> Required action
Out of the material that follows, write out exactly the lines from the line with "destruct t as [|y t]; [|done]. simpl." to the line with "Ht' as E1 E2.", both ends included, and no others.

>>>>>

(* ===== verification/RbModel.v ===== *)
(** * A traversal that meets the laws of RbTree.v

    An executable [rb_first] and [rb_next] on a finite memory of nodes, written
    from the behaviour linux/rbtree.h documents, the proof that they meet
    [RbLaws], and the concrete runs of the module's functions. *)
From stdpp Require Import base gmap strings list sorting.
From Stdlib Require Import ZArith Lia.
From S2P Require Import Prelude RbTree.

(** Down the left links.  A path of a tree is no longer than its memory, so
    [size m] is enough fuel. *)
Fixpoint leftmost (fuel : nat) (m : rb_mem) (n : ptr) : option ptr :=
  nd ← m !! n; l ← rb_left nd;
  match l, fuel with
  | Null, _ => Some n
  | _, O => None
  | _, S fuel => leftmost fuel m l
  end.

(** Up the parent links, as long as the node is a right child. *)
Fixpoint climb (fuel : nat) (m : rb_mem) (p : ptr) : option ptr :=
  nd ← m !! p; q ← rb_parent_color nd;
  match q with
  | Null => Some Null
  | _ => ndq ← m !! q; r ← rb_right ndq;
      if bool_decide (r = p) then
        match fuel with O => None | S fuel => climb fuel m q end
      else Some q
  end.

#[global] Instance rb_model : RbApi := {
  rb_first m n := match n with Null => Some Null | _ => leftmost (size m) m n end;
  rb_next m p :=
    nd ← m !! p; q ← rb_parent_color nd;
    if bool_decide (q = p) then Some Null else
    r ← rb_right nd;
    match r with Null => climb (size m) m p | _ => leftmost (size m) m r end }.

Lemma shape_dom m n sh x : is_shape m n sh → x ∈ inorder sh → x ∈ dom m.
Proof.
  revert n; induction sh as [|l IHl k r IHr]; intros n; simpl; [set_solver|].
  intros (-> & _ & pc & nl & nr & Hk & Hl & Hr) [?|[->|?]%elem_of_cons]%elem_of_app; eauto.
  apply elem_of_dom. eauto.
Qed.

Lemma shape_fields m n sh x :
  is_shape m n sh → x ∈ inorder sh → ∃ pc l r, m !! x = Some (RbNode pc (Some l) (Some r)).
Proof.
  revert n; induction sh as [|l IHl k r IHr]; intros n; simpl; [set_solver|].
  intros (-> & _ & pc & nl & nr & Hk & Hl & Hr) [?|[->|?]%elem_of_cons]%elem_of_app; eauto.
Qed.

Lemma shape_size m n sh : is_shape m n sh → NoDup (inorder sh) → (length (inorder sh) ≤ size m)%nat.
Proof.
  intros Hsh Hnd. rewrite <- (size_list_to_set (C:=gset ptr)) by done. rewrite <- size_dom.
  apply subseteq_size. intros x Hx%elem_of_list_to_set. by eapply shape_dom.
Qed.

Lemma shape_null m n sh : is_shape m n sh → n = Null ↔ sh = SLeaf.
Proof. destruct sh; simpl; [done|]. by intros (-> & ? & _). Qed.

Lemma shape_root_in m n sh : is_shape m n sh → n ≠ Null → n ∈ inorder sh.
Proof. destruct sh; simpl; [done|]. intros (-> & _) _. set_solver. Qed.

Lemma leftmost_spec fuel m n sh :
  is_shape m n sh → n ≠ Null → (length (inorder sh) ≤ fuel)%nat →
  leftmost fuel m n = Some (hd Null (inorder sh)).
Proof.
  revert n fuel; induction sh as [|l IHl k r IHr]; intros n fuel; simpl; [done|].
  intros (-> & Hk & pc & nl & nr & Hm & Hl & Hr) _ Hf. rewrite length_app in Hf. simpl in Hf.
  destruct (decide (nl = Null)) as [->|Hnl].
  - apply shape_null in Hl as Hl'. destruct Hl' as [Hl' _]. rewrite Hl' by done.
    destruct fuel; simpl; by rewrite Hm.
  - destruct l as [|ll lk lr]; [by simpl in Hl|].
    destruct fuel as [|fuel]; [lia|]. simpl. rewrite Hm. simpl.
    destruct nl as [|b o] eqn:En; [done|]. rewrite <- En in *.
    rewrite (IHl nl) by (done || lia). simpl. by destruct (inorder ll).
Qed.

(** One step up from the root of a subtree. *)
Lemma climb_parent fuel m n q pc pcq l r lq rq :
  m !! n = Some (RbNode pc l r) → pc = Some q → q ≠ Null →
  m !! q = Some (RbNode pcq lq (Some rq)) →
  climb fuel m n = if decide (rq = n)
    then match fuel with O => None | S fuel => climb fuel m q end else Some q.
Proof.
  intros Hn -> Hq Hmq. destruct fuel; simpl; rewrite Hn; simpl; destruct q as [|b o]; try done;
    rewrite Hmq; simpl; (case_decide as E; [by rewrite bool_decide_true|]);
    by rewrite bool_decide_false.
Qed.

Lemma parented_root m n par sh :
  is_shape m n sh → parented m par sh → n ≠ Null →
  ∃ l r, m !! n = Some (RbNode (Some par) l r).
Proof.
  destruct sh; simpl; [done|]. intros (-> & _ & pc & nl & nr & Hm & _) (Hp & _) _.
  rewrite Hm in Hp. simpl in Hp. injection Hp as ->. eauto.
Qed.

(** Climbing from a node without a right child: to the root of its subtree when
    it is the last of it, to its successor otherwise. *)
Lemma climb_spec m n par sh l1 p l2 pc l :
  is_shape m n sh → parented m par sh → NoDup (inorder sh) →
  inorder sh = l1 ++ p :: l2 → m !! p = Some (RbNode pc l (Some Null)) →
  ∃ k, (k ≤ length (inorder sh))%nat ∧ ∀ fuel, climb (k + fuel) m p =
    match l2 with [] => climb fuel m n | q :: _ => Some q end.
Proof.
  revert n par l1 l2; induction sh as [|sl IHl k sr IHr]; intros n par l1 l2;
    simpl; [intros _ _ _ ?; by destruct l1|].
  intros (-> & Hk & pck & nl & nr & Hm & Hl & Hr) (Hpar & Hpl & Hpr) Hnd Heq Hp.
  pose proof Hnd as (Hndl & Hdis & (Hkr & Hndr)%NoDup_cons)%NoDup_app.
  rewrite length_app. apply app_eq_inv in Heq as [(t & Ht & Ht')|(t & Ht & Ht')].
  - destruct t as [|x t]; simpl in Ht'; injection Ht' as -> ->.
    + exists O. split; [lia|]. intros fuel. rewrite Hm in Hp. injection Hp as <- <- ->.
      simpl in Hr. by destruct sr as [|? ? ?]; [|destruct Hr as (_ & ? & _)].
    + destruct (IHl nl k l1 t Hl Hpl Hndl Ht Hp) as (j & Hj & Hc).
      exists j. split; [lia|]. intros fuel. rewrite Hc.
      destruct t as [|y t]; [|done]. simpl.
      assert (Hnl : nl ≠ Null).
      { intros E. apply (shape_null _ _ _ Hl) in E as ->. by destruct l1. }
      assert (Hin : nl ∈ inorder sl) by by apply (shape_root_in _ _ _ Hl).
      destruct (parented_root _ _ _ _ Hl Hpl Hnl) as (ll & lr & Hml).
      rewrite (climb_parent fuel m nl k _ _ _ _ _ nr Hml eq_refl Hk Hm).
      rewrite decide_False; [done|]. intros ->.
      apply (Hdis nl Hin). right. by apply (shape_root_in _ _ _ Hr).
  - destruct t as [|x t]; simpl in Ht'; injection Ht' as E1 E2.
    + subst p l2. exists O. split; [lia|]. intros fuel. rewrite Hm in Hp. injection Hp as <- <- ->.
      simpl in Hr. by destruct sr as [|? ? ?]; [|destruct Hr as (_ & ? & _)].
    + subst x. destruct (IHr nr k t l2 Hr Hpr Hndr E2 Hp) as (j & Hj & Hc).
      destruct l2 as [|y l2]; [|exists j; split; [simpl; lia|done]].
      exists (S j). split; [simpl; lia|]. intros fuel.
      replace (S j + fuel)%nat with (j + S fuel)%nat by lia. rewrite Hc.
      assert (Hnr : nr ≠ Null).
      { intros E. apply (shape_null _ _ _ Hr) in E as ->. by destruct t. }
      destruct (parented_root _ _ _ _ Hr Hpr Hnr) as (rl & rr & Hmr).
      rewrite (climb_parent (S fuel) m nr k _ _ _ _ _ nr Hmr eq_refl Hk Hm).
      by rewrite decide_True.
Qed.

Lemma shape_hd m n sh : is_shape m n sh → n ≠ Null → hd Null (inorder sh) ≠ Null.
Proof.
  revert n; induction sh as [|l IHl k r _]; intros n; simpl; [done|].
  intros (-> & Hk & _ & nl & nr & _ & Hl & _) _.
  destruct (inorder l) as [|x xs] eqn:E; [done|]. simpl. apply (IHl nl Hl).
  rewrite (shape_null _ _ _ Hl). by intros ->.
Qed.

(** Below a node with a right child, the successor is the leftmost there. *)
Lemma successor_right m n sh l1 p l2 pc l r :
  is_shape m n sh → NoDup (inorder sh) → inorder sh = l1 ++ p :: l2 →
  m !! p = Some (RbNode pc l (Some r)) → r ≠ Null →
  ∃ sr, is_shape m r sr ∧ NoDup (inorder sr) ∧ hd Null (inorder sr) = hd Null l2.
Proof.
  revert n l1 l2; induction sh as [|sl IHl k sr IHr]; intros n l1 l2;
    simpl; [intros _ _ ?; by destruct l1|].
  intros (-> & Hk & pck & nl & nr & Hm & Hl & Hr) Hnd Heq Hp Hr0.
  pose proof Hnd as (Hndl & Hdis & (Hkr & Hndr)%NoDup_cons)%NoDup_app.
  assert (Hhere : p = k → l2 = inorder sr → ∃ sr, is_shape m r sr ∧ NoDup (inorder sr) ∧
    hd Null (inorder sr) = hd Null l2).
  { intros -> ->. rewrite Hm in Hp. injection Hp as <- <- <-. eauto. }
  apply app_eq_inv in Heq as [(t & Ht & Ht')|(t & Ht & Ht')].
  - destruct t as [|x t]; simpl in Ht'; injection Ht' as E1 E2; [auto|]. subst x l2.
    destruct (IHl nl l1 t Hl Hndl Ht Hp Hr0) as (s & ? & ? & Hhd). exists s.
    split; [done|]. split; [done|]. rewrite Hhd. destruct t as [|y t]; [|done].
    by eapply shape_hd in Hhd.
  - destruct t as [|x t]; simpl in Ht'; injection Ht' as E1 E2; [auto|]. eauto.
Qed.

(** A node with its parent word set is not its own parent. *)
Lemma shape_not_null m n sh x : is_shape m n sh → x ∈ inorder sh → x ≠ Null.
Proof.
  revert n; induction sh as [|l IHl k r IHr]; intros n; simpl; [set_solver|].
  intros (-> & Hk & pc & nl & nr & _ & Hl & Hr) [?|[->|?]%elem_of_cons]%elem_of_app; eauto.
Qed.

Lemma parented_word m n par sh p :
  is_shape m n sh → parented m par sh → NoDup (inorder sh) → par ∉ inorder sh → p ∈ inorder sh →
  ∃ q, rb_parent_color <$> m !! p = Some (Some q) ∧ q ≠ p.
Proof.
  revert n par; induction sh as [|l IHl k r IHr]; intros n par; simpl; [set_solver|].
  intros (-> & Hk & pc & nl & nr & Hm & Hl & Hr) (Hpk & Hpl & Hpr) Hnd Hpar Hp.
  pose proof Hnd as (Hndl & Hdis & (Hkr & Hndr)%NoDup_cons)%NoDup_app.
  apply elem_of_app in Hp as [Hp|[->|Hp]%elem_of_cons].
  - apply (IHl nl k); try done. intros Hk'. apply (Hdis _ Hk'). by left.
  - exists par. split; [done|]. intros ->. set_solver.
  - by apply (IHr nr k).
Qed.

<<<<<

> Solution for this exercise
      destruct t as [|y t]; [|done]. simpl.
      assert (Hnl : nl ≠ Null).
      { intros E. apply (shape_null _ _ _ Hl) in E as ->. by destruct l1. }
      assert (Hin : nl ∈ inorder sl) by by apply (shape_root_in _ _ _ Hl).
      destruct (parented_root _ _ _ _ Hl Hpl Hnl) as (ll & lr & Hml).
      rewrite (climb_parent fuel m nl k _ _ _ _ _ nr Hml eq_refl Hk Hm).
      rewrite decide_False; [done|]. intros ->.
      apply (Hdis nl Hin). right. by apply (shape_root_in _ _ _ Hr).
  - destruct t as [|x t]; simpl in Ht'; injection Ht' as E1 E2.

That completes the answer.